- [What this task involves] Wherever a line holds the word "which", copy that line from the data.

[[ Material provided open ]]

(* ===== verification/Daemon.v ===== *)
(** * Daemon: the process from its arguments to its end

    [main] and [start_peer] (peer.c) around the threads: the configuration is
    loaded, the descriptors are opened, the threads are created and joined, the
    descriptors are closed and the static key is freed.  The theorem composes the
    safety of the start ([Startup]) with the safety of every interleaving of the
    threads ([ThreadSafety]). *)

From S2P Require Import Prelude Replay Platform Crypto Handshake Hex Cidr Keys Session Peer Config Invariant Safety Frames Threads Interleave Locking ThreadSafety Startup.

(** ** The code *)

Section Code.
Context `{Env}.

(** What the process meets: its configuration, the number of processors, its key
    file, the answers of the system while it sets up, whether the [i]-th
    [pthread_create] succeeds and whether the [epoll_create1] of the [i]-th worker
    does. *)
Record inputs := Inputs {
  in_file : option (list yaml_event);
  in_nproc : Z;
  in_pem : option (option evp_pkey);
  in_setup : setup;
  in_create : nat -> bool;
  in_epoll : nat -> bool
}.

(** Where a schedule leads: undefined behaviour, an [exit], a schedule that is not
    possible, running threads, or the end of [main] with the descriptors that are
    still open. *)
Inductive fate :=
| Crashed
| Exited
| Impossible
| Running (cf : conf)
| Returned (c : loop_ctx) (w : world) (open : list Z).

Definition is_done (th : thread) : bool := match t_code th with Done => true | _ => false end.

(** After the joins. *)
Definition close_all (a : listener) : M (list Z) unit := fd_close (l_sock a) ;;; fd_close (l_tun a).
Definition finish (c : loop_ctx) (a : listener) (w : world) : fate :=
  match close_all a (l_open a), liftO (EVP_PKEY_free (Some (static_key c))) w with
  | Ret _ open, Ret _ w' => Returned c w' open
  | _, _ => Crashed
  end.

Definition daemon (x : inputs) (o : os) (mvs : list move) : fate :=
  match main (in_file x) (in_nproc x) (in_pem x) (in_setup x) (process o) with
  | UB => Crashed
  | Ret None _ => Exited
  | Ret (Some (c, worker_threads, a)) w =>
      let n := Z.to_nat worker_threads in
      if negb (forallb (in_create x) (seq 0 (n + 1))) then Exited else
      match run c mvs (spawn (in_epoll x <$> seq 0 n) w) with
      | Undefined => Crashed
      | Blocked => Impossible
      | Next cf => if forallb is_done (threads cf) then finish c a (c_world cf) else Running cf
      end
  end.
End Code.

(** ** The theorem *)

Section Daemon.
Context `{OpenSSLSizes}.

(** Threads that have returned hold no lock. *)
Lemma done_inv c cf : conf_ok c cf -> forallb is_done (threads cf) = true -> inv c (c_world cf).
Proof.
  intros Hok Hd. apply (ok_inv _ _ Hok), can_read_true. intros n th Hn Hw.
  assert (is_done th = true) as Hdn.
  { apply (proj1 (forallb_forall _ _) Hd), list_elem_of_In, list_elem_of_lookup. by exists n. }
  unfold is_done in Hdn.
  pose proof (ok_safe _ _ Hok n th Hn) as Hs. destruct (t_code th); try done. destruct Hs. congruence.
Qed.

(** Closing both descriptors leaves none. *)
Lemma close_both (a b : Z) : filter (fun x => x <> b) (filter (fun x => x <> a) [a; b]) = [].
Proof.
  rewrite filter_cons_False by (intros Hx; by apply Hx). destruct (decide (b = a)) as [->|Hne].
  - by rewrite filter_cons_False by (intros Hx; by apply Hx).
  - rewrite filter_cons_True by done. by rewrite filter_cons_False by (intros Hx; by apply Hx).
Qed.

(** The bound on [rekey_after] that [main] does not check. *)
Definition rekey_fits (x : inputs) (o : os) : Prop :=
  forall r w, main (in_file x) (in_nproc x) (in_pem x) (in_setup x) (process o) = Ret r w ->
    cfg_rekey_after (timers (w_tab w)) <= 2 ^ 29 - 1.

(** C8: The daemon, as a whole process, within two bounds that the code does not
    check, scalars of fewer than 255 characters in its configuration file and a
    [rekey_after] below 2^29, and with a kernel that terminates the names of
    interfaces.  Whatever else the configuration file, the key file and
    the answers of the system are, and however the threads are scheduled, woken, fed
    with packets and signalled, no modelled step is undefined; and when the threads
    have all returned, [main] closes every descriptor that [start_peer] had opened
    and frees the static key, which was still alive and which nothing else owned.
    Log output is not part of the steps ([Logging.timestamps_mix] shows the race in
    it), nor are the epoll descriptors, which each worker opens and closes itself. *)
Theorem daemon_never_crashes (x : inputs) (o : os) (mvs : list move) :
  os_wf o -> names_fit (in_setup x) -> (forall es, in_file x = Some es -> scalars_fit es) -> rekey_fits x o ->
  daemon x o mvs <> Crashed /\
  forall c w open, daemon x o mvs = Returned c w open ->
    open = [] /\ os_keys (w_os w) !! static_key c = None /\
    forall h, h ∈ owned c (w_tab w) -> h <> static_key c -> is_Some (os_keys (w_os w) !! h).
Proof.
  intros Hwf Hu Hfit Hr. unfold daemon.
  pose proof (wp_main o (in_file x) (in_nproc x) (in_pem x) (in_setup x) Hwf Hu Hfit) as Hm. unfold wp in Hm.
  specialize (Hr). destruct (main _ _ _ _ _) as [[[[c n] a]|] w|] eqn:Em; [|by split|done].
  destruct (Hm c n a eq_refl (Hr _ _ Em)) as [(o1 & tm & cfgs & Hb & Er) [Hopen _]].
  destruct (negb _); [by split|]. pose proof (booted_ok c o1 tm cfgs (in_epoll x <$> seq 0 (Z.to_nat n)) w Hb Er) as Hok.
  pose proof (run_ok c mvs _ Hok) as Hrun. destruct (run c mvs _) as [| |cf]; [by split|done|].
  destruct (forallb is_done (threads cf)) eqn:Ed; [|by split].
  pose proof (done_inv c cf Hrun Ed) as [_ Hk].
  destruct (keys_live _ _ _ Hk (static_key c)) as [k Hkey]; [by left|].
  unfold finish. rewrite Hopen. unfold liftO, zoom, EVP_PKEY_free, close_all, fd_close, bind, modify. rewrite Hkey. cbn.
  split; [done|]. intros c' w' open [= <- <- <-]. split; [|split].
  - apply close_both.
  - apply lookup_delete_eq.
  - intros h Hh Hne. cbn. rewrite lookup_delete_ne by done. by apply (keys_live _ _ _ Hk).
Qed.
End Daemon.

(** ** Witness: the configuration of [Startup], two workers, and a schedule in
    which every thread sees the flag that SIGTERM sets. *)

#[local] Existing Instance Toy.ssl.
#[local] Existing Instance Toy.env.
#[local] Existing Instance Toy.ssl_sizes.

Definition toy_inputs : inputs :=
  Inputs (Some toy_file) 2 (Some (Some toy_ks)) toy_setup (fun _ => true) (fun _ => true).
Definition toy_life : list move :=
  replicate 2 (Run 0) ++ replicate 2 (Run 1) ++ [Run 2; Signal SIGTERM; Run 0; Run 1; Run 2].

Lemma toy_rekey_fits : rekey_fits toy_inputs toy_os.
Proof.
  intros r w E.
  assert (w = run_end (main (in_file toy_inputs) (in_nproc toy_inputs) (in_pem toy_inputs) (in_setup toy_inputs)
                         (process toy_os)) (process toy_os)) as -> by (rewrite E; reflexivity).
  clear E. vm_compute. discriminate.
Qed.

Definition has_returned (f : fate) : bool := match f with Returned _ _ _ => true | _ => false end.

Lemma daemon_never_crashes_witness :
  daemon toy_inputs toy_os toy_life <> Crashed /\
  exists c w, daemon toy_inputs toy_os toy_life = Returned c w [] /\ os_keys (w_os w) !! static_key c = None.
Proof.
  assert (has_returned (daemon toy_inputs toy_os toy_life) = true) as Hr by (vm_compute; reflexivity).
  destruct (daemon_never_crashes toy_inputs toy_os toy_life) as [Hc Hend].
  - intros h [k Hk]. cbn in Hk. by rewrite lookup_empty in Hk.
  - exact toy_setup_fits.
  - intros es [= <-]. exact toy_file_fits.
  - exact toy_rekey_fits.
  - split; [exact Hc|]. destruct (daemon toy_inputs toy_os toy_life) as [| | |cf|c w open]; try discriminate Hr.
    exists c, w. destruct (Hend c w open eq_refl) as (-> & Hk & _). split; [reflexivity|exact Hk].
Defined.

[[ Material provided closed ]]

- [Result of this exercise]
    and frees the static key, which was still alive and which nothing else owned.
    it), nor are the epoll descriptors, which each worker opens and closes itself. *)
    which every thread sees the flag that SIGTERM sets. *)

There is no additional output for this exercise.